INSTRUCTIONS TO FOLLOW | Using the records below, repeat exactly the lines from the one holding "by eapply billed_state_same." through the one holding "induction n as", both ends included, and no others.

EXERCISE INPUT |
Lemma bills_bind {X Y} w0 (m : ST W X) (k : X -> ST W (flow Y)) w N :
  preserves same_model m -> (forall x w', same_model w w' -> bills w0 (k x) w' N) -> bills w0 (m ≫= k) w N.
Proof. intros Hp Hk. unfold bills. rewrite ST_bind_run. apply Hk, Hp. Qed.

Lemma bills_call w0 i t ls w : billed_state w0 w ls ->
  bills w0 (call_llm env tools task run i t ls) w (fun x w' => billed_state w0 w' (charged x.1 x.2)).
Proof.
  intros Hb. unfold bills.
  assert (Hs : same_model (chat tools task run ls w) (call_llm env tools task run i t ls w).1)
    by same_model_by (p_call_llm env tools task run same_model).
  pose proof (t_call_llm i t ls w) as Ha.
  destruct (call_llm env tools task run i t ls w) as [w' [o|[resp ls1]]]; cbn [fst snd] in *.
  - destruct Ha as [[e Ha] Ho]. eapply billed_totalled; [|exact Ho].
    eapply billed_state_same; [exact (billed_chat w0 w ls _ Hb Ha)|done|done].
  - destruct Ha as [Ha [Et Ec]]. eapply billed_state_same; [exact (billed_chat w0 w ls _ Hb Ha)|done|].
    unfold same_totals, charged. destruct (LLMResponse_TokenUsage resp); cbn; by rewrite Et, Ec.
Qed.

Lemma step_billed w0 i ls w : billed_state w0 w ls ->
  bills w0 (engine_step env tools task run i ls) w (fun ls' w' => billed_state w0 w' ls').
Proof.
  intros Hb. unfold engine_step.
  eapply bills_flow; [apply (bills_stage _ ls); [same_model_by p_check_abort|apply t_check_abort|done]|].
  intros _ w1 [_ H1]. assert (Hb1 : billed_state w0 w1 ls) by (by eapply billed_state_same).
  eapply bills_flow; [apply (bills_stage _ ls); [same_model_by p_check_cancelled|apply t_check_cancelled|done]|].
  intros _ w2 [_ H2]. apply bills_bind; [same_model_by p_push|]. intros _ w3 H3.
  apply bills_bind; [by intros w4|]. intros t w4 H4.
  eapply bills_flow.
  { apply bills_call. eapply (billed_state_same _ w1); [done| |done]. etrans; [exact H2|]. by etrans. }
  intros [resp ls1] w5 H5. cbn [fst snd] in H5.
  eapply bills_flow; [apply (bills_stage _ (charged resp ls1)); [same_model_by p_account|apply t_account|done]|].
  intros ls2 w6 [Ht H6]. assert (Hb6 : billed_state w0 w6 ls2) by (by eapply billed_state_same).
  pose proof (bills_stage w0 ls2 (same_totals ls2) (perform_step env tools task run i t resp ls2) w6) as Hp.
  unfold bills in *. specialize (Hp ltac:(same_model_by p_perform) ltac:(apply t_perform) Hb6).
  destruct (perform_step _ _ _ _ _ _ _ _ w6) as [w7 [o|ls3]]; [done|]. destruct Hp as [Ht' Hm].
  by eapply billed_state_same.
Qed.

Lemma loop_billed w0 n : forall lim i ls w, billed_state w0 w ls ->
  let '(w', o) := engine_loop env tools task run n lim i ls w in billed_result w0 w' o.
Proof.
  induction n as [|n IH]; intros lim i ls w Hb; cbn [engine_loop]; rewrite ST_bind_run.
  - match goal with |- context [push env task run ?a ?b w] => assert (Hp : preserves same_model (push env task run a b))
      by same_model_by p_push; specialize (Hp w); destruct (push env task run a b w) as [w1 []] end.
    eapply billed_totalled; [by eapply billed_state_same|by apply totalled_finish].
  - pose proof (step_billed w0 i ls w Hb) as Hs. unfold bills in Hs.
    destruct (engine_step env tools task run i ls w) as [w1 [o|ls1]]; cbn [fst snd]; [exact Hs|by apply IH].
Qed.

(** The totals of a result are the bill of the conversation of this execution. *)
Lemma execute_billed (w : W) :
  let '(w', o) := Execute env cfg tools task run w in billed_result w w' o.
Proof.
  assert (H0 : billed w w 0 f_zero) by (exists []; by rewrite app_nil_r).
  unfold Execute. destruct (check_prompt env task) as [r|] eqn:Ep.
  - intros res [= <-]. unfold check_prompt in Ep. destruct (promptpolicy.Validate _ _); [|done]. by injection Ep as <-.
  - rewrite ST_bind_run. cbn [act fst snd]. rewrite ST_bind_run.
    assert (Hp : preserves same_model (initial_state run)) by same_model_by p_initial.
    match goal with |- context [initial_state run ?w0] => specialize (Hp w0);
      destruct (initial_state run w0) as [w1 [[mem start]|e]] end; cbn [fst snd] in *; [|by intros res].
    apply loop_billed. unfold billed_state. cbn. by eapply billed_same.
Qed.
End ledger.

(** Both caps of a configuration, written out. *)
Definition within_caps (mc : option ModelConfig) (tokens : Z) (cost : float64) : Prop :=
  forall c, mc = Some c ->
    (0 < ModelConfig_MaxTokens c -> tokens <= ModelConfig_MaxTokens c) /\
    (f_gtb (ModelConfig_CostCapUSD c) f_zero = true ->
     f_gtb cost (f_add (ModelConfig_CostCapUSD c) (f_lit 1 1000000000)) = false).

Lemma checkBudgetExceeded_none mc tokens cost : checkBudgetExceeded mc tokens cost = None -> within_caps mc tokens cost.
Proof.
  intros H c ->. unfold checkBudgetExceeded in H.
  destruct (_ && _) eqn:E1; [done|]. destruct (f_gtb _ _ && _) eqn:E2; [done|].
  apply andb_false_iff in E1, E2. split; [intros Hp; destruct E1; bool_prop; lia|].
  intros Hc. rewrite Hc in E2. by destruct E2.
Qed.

* * *

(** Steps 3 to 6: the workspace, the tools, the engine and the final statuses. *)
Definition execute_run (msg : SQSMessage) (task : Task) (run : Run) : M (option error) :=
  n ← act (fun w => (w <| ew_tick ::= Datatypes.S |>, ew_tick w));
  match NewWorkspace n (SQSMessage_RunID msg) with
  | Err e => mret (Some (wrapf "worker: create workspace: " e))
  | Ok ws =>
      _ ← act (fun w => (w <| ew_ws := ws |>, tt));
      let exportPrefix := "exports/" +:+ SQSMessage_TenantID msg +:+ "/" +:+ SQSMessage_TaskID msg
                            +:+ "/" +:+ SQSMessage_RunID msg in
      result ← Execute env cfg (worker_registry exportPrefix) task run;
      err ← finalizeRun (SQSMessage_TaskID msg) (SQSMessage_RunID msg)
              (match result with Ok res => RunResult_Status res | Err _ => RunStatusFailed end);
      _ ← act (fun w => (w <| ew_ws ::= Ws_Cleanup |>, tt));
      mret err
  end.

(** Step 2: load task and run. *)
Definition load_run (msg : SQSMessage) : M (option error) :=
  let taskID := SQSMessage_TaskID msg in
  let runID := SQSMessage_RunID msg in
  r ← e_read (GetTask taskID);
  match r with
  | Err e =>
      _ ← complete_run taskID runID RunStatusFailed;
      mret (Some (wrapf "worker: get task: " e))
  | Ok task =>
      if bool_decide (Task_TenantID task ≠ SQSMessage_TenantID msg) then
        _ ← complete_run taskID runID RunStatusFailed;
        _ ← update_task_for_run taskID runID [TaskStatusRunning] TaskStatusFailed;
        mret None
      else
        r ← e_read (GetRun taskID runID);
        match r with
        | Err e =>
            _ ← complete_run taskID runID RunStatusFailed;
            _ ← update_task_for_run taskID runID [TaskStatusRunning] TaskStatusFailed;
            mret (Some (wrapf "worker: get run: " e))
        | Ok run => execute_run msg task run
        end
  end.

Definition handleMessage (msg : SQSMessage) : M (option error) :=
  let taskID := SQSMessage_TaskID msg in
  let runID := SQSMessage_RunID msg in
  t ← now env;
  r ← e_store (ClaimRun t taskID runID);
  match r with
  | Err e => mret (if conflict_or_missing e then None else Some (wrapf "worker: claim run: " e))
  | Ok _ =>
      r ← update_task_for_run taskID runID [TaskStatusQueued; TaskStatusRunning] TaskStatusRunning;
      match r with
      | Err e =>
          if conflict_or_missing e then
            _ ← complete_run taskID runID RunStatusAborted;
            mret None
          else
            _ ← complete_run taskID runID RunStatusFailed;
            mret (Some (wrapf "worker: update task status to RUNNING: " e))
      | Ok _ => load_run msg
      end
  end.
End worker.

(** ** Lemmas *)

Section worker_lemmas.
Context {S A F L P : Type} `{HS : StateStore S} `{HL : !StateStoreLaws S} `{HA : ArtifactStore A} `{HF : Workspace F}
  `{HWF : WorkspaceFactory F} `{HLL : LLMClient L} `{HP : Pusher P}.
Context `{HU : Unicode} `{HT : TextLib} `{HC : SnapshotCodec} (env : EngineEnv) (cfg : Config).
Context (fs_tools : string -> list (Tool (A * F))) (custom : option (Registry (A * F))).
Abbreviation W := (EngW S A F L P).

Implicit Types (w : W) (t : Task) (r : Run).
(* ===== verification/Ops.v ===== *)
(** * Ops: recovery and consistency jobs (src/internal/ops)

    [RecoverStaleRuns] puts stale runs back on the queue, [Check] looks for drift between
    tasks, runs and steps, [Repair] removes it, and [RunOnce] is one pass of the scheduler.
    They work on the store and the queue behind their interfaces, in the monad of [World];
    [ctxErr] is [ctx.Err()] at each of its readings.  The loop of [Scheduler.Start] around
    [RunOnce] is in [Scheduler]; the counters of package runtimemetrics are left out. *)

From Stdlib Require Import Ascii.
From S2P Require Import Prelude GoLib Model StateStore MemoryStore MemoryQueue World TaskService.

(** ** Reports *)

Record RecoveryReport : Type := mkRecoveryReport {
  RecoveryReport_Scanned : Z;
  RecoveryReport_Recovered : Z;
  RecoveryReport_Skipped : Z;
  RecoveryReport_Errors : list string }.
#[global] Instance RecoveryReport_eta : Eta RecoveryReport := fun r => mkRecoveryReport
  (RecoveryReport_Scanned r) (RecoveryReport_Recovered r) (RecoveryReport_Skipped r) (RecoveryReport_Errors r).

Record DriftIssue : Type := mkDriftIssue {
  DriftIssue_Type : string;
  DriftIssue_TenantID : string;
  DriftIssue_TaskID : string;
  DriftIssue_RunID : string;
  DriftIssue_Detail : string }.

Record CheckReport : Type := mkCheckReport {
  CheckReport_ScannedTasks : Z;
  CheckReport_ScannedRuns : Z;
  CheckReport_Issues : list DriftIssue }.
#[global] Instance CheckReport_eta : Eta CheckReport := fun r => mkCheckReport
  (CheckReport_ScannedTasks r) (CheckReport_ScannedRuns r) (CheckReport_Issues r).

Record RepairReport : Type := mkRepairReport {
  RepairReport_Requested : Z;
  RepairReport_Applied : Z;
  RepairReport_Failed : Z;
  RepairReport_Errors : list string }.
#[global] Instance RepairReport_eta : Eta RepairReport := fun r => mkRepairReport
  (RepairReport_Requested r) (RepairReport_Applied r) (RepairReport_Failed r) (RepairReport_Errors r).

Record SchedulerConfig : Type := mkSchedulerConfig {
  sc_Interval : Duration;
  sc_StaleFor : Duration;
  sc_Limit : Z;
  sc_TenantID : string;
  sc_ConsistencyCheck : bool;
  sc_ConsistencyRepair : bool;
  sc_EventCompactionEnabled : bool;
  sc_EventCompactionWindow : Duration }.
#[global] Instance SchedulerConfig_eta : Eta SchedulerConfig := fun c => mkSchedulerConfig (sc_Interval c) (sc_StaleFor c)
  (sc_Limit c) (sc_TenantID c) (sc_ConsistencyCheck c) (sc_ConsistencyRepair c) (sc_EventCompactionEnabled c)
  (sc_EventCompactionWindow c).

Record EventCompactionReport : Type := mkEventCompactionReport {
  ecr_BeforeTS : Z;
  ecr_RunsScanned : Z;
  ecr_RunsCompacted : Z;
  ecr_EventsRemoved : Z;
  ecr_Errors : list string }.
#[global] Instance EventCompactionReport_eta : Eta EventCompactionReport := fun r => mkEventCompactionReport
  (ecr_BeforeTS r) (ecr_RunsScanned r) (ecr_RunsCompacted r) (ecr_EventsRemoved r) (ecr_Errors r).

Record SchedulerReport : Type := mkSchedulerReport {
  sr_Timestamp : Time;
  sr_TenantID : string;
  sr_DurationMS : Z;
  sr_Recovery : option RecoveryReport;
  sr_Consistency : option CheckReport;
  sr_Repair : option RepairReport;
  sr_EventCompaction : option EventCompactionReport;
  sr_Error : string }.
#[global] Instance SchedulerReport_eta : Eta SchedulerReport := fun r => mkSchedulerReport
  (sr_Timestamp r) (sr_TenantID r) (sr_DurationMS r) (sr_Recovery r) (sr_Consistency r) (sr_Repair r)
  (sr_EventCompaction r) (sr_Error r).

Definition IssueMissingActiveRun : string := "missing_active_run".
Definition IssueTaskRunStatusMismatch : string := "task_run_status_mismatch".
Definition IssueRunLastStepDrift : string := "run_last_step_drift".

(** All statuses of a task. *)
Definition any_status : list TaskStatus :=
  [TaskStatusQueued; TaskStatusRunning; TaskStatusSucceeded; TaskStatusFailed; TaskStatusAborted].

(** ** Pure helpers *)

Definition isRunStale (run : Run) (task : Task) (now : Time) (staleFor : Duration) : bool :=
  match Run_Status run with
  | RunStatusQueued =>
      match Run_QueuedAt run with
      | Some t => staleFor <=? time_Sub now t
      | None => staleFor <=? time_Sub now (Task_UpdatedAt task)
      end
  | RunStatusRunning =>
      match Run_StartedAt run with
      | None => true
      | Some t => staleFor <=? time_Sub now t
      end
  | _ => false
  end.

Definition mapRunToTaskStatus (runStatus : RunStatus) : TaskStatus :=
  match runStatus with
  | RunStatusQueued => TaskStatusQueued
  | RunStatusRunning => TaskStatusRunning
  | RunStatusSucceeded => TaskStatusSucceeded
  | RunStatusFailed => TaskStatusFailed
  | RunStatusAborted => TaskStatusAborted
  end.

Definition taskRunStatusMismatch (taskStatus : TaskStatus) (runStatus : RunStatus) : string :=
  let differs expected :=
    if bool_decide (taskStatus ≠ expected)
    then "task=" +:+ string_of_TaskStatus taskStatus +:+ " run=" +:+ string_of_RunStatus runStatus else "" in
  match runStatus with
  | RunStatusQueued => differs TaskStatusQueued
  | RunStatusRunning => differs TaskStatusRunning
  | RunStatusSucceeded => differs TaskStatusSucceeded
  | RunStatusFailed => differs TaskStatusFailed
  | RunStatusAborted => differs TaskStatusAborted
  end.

SOLUTION FOR THIS PROBLEM |
  by eapply billed_state_same.
Qed.

Lemma loop_billed w0 n : forall lim i ls w, billed_state w0 w ls ->
  let '(w', o) := engine_loop env tools task run n lim i ls w in billed_result w0 w' o.
Proof.
  induction n as [|n IH]; intros lim i ls w Hb; cbn [engine_loop]; rewrite ST_bind_run.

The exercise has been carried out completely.